(Stored items)

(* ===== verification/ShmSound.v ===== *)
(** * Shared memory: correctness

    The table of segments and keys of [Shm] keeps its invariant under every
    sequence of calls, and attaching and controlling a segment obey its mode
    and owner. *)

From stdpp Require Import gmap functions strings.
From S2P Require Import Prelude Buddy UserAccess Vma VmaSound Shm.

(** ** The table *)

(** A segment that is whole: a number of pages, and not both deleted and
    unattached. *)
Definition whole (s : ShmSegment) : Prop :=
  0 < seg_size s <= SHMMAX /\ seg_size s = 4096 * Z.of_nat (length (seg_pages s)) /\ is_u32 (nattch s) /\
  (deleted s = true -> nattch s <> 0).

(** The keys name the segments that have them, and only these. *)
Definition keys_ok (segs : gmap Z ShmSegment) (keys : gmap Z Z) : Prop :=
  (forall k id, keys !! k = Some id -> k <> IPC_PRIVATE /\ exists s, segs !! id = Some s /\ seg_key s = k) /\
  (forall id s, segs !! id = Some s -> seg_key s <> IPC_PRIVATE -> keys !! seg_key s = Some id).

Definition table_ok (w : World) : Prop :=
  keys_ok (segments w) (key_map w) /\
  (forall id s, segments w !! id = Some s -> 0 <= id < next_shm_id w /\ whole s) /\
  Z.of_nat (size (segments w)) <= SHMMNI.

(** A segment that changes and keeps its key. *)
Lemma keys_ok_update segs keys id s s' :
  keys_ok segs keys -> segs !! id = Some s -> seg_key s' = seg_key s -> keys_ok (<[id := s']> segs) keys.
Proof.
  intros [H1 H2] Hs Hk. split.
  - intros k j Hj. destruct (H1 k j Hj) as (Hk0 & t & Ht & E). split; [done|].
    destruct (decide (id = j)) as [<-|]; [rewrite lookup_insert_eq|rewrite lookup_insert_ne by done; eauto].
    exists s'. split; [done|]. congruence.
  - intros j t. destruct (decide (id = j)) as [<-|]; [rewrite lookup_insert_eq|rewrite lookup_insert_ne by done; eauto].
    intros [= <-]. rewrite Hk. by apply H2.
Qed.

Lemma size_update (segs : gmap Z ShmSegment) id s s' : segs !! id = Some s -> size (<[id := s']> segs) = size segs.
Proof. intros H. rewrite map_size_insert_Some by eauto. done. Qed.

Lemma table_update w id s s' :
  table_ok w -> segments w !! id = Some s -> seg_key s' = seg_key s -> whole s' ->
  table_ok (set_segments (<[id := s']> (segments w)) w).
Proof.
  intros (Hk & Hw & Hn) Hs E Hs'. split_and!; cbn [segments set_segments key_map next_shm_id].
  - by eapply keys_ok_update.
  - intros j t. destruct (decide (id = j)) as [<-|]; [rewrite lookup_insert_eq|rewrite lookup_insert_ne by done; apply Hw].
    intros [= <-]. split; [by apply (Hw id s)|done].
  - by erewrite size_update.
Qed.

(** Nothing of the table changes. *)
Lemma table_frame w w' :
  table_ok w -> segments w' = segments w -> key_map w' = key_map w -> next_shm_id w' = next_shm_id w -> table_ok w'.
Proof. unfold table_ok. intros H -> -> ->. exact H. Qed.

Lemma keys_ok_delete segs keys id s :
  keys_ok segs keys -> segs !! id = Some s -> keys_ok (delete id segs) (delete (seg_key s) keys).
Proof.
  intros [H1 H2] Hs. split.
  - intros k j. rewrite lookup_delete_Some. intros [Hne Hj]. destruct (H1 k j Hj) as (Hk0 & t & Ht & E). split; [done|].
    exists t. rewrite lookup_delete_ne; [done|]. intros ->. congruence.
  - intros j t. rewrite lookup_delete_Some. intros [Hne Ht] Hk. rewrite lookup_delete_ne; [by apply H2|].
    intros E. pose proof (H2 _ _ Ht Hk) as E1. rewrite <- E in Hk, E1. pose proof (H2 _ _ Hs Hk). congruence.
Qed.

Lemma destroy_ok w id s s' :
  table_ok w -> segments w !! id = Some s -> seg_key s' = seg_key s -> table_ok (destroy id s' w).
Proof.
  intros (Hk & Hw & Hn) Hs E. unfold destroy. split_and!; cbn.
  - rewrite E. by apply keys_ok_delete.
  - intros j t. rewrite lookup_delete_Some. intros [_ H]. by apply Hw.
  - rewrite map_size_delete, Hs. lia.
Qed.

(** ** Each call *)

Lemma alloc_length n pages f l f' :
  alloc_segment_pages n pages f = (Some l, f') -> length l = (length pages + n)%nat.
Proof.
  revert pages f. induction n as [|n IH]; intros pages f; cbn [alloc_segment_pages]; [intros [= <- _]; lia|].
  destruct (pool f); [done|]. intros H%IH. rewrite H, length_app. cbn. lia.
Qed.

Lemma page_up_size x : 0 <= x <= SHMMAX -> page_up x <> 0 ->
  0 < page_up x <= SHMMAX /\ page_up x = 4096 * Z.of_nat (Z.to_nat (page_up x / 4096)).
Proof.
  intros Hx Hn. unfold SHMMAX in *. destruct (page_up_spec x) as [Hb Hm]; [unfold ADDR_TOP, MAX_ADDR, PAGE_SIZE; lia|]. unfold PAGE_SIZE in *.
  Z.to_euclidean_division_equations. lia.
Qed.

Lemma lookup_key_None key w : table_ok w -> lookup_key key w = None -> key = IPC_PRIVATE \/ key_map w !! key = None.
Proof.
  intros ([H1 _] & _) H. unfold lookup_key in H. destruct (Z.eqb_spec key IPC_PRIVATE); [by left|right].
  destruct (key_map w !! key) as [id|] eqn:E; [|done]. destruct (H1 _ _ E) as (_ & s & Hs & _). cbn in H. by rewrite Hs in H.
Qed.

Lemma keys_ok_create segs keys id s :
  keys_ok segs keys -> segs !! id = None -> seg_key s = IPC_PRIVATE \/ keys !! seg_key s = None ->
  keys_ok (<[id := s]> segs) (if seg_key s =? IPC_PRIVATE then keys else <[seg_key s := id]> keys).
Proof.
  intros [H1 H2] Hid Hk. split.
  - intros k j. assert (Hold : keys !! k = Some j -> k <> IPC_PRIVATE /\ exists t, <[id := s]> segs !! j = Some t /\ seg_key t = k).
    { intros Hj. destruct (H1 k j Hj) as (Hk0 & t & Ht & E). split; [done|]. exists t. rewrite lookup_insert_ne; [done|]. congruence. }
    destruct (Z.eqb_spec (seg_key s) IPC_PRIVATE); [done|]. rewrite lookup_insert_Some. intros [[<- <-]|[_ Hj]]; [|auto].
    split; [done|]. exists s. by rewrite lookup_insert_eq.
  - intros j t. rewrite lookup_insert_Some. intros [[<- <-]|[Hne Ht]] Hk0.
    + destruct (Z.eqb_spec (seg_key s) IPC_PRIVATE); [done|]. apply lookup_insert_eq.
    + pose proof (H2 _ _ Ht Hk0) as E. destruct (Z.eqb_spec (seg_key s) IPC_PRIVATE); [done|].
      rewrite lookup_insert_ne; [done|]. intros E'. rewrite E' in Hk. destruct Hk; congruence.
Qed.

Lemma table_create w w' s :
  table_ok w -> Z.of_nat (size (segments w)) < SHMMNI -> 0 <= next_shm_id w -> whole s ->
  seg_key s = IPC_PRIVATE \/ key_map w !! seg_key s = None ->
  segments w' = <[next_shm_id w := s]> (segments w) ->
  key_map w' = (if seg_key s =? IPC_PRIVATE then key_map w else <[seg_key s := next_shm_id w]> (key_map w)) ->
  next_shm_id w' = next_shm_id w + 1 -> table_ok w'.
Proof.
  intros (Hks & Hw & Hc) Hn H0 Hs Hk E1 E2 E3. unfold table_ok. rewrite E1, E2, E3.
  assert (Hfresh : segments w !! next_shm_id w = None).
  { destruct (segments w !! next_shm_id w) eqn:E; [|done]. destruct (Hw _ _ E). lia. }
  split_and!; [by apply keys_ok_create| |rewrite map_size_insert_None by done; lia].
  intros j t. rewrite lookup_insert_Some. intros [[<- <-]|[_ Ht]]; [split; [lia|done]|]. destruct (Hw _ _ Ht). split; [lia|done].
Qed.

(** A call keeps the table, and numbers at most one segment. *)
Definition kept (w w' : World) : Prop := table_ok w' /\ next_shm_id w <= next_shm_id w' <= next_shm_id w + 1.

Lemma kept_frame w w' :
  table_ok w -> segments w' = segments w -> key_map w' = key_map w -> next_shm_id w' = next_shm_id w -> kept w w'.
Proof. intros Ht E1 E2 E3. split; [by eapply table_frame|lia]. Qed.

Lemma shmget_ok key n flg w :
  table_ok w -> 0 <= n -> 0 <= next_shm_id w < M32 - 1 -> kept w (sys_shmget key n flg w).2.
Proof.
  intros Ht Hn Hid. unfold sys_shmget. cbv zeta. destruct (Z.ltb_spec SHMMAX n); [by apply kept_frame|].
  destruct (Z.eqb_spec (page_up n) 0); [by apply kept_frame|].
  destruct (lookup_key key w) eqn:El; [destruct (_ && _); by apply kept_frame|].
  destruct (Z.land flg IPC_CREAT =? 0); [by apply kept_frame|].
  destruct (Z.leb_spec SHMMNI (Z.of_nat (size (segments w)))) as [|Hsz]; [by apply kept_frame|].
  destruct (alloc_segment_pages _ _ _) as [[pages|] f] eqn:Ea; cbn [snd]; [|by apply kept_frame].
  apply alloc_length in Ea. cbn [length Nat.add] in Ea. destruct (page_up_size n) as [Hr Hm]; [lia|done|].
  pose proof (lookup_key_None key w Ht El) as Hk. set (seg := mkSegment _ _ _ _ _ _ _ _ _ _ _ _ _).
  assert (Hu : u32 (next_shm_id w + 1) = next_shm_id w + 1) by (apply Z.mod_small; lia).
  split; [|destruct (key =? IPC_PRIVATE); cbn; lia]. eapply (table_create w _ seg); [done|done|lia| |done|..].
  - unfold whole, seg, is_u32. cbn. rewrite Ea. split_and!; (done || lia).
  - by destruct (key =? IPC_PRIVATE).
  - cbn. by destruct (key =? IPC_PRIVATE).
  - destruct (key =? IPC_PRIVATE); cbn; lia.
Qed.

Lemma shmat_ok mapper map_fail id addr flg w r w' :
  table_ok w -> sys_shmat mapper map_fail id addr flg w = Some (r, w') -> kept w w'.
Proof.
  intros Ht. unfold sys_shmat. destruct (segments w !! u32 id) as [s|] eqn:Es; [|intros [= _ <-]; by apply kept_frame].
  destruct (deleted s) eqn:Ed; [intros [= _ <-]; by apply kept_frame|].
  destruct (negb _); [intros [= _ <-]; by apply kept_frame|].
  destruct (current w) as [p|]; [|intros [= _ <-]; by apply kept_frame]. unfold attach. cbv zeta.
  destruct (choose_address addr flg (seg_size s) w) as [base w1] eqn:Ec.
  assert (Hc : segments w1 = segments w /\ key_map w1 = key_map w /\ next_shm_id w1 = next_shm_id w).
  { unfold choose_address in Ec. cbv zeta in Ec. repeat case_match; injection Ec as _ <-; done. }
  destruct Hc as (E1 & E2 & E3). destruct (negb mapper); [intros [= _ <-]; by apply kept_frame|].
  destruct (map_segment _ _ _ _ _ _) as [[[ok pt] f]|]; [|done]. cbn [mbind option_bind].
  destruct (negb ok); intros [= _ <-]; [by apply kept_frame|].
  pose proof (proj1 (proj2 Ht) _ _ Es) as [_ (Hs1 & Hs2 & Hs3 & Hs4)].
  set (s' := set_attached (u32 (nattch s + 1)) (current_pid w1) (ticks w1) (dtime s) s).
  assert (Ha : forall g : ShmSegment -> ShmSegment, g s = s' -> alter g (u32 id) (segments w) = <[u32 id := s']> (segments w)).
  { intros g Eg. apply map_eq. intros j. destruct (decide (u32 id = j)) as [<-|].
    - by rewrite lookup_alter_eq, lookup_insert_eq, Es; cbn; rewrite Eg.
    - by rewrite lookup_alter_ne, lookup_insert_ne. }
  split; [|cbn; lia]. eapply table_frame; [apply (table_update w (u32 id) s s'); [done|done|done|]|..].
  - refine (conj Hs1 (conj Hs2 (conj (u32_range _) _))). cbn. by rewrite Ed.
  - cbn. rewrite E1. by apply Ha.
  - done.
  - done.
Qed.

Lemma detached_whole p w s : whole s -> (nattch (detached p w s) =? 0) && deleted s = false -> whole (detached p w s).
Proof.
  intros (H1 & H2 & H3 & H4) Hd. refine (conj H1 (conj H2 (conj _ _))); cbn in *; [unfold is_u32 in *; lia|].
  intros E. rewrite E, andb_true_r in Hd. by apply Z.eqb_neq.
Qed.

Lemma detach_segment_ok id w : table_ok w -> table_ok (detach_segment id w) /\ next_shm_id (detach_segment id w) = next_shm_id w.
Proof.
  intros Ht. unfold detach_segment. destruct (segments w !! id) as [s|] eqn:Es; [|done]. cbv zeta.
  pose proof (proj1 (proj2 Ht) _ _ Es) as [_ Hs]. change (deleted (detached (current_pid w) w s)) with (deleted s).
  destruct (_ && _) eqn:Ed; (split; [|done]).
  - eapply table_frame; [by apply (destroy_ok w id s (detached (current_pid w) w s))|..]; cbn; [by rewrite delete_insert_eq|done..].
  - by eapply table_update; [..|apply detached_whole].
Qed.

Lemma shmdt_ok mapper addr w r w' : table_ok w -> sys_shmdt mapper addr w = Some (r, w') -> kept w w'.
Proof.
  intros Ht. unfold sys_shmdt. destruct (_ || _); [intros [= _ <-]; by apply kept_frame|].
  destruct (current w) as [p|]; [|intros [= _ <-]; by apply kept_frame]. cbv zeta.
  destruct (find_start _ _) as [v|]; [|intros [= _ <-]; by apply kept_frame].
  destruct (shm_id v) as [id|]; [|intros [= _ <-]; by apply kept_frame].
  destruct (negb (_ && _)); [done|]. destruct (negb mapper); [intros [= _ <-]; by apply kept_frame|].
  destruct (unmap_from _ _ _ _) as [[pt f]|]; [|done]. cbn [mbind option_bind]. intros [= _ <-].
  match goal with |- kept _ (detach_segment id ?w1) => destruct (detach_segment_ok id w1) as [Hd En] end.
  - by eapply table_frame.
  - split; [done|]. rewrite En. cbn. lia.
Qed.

§ **Aim of the exercise**
Which lines in the records above contain the string "nattch"? Copy each one.

§ **Expected output**
  0 < seg_size s <= SHMMAX /\ seg_size s = 4096 * Z.of_nat (length (seg_pages s)) /\ is_u32 (nattch s) /\
  (deleted s = true -> nattch s <> 0).
  set (s' := set_attached (u32 (nattch s + 1)) (current_pid w1) (ticks w1) (dtime s) s).
Lemma detached_whole p w s : whole s -> (nattch (detached p w s) =? 0) && deleted s = false -> whole (detached p w s).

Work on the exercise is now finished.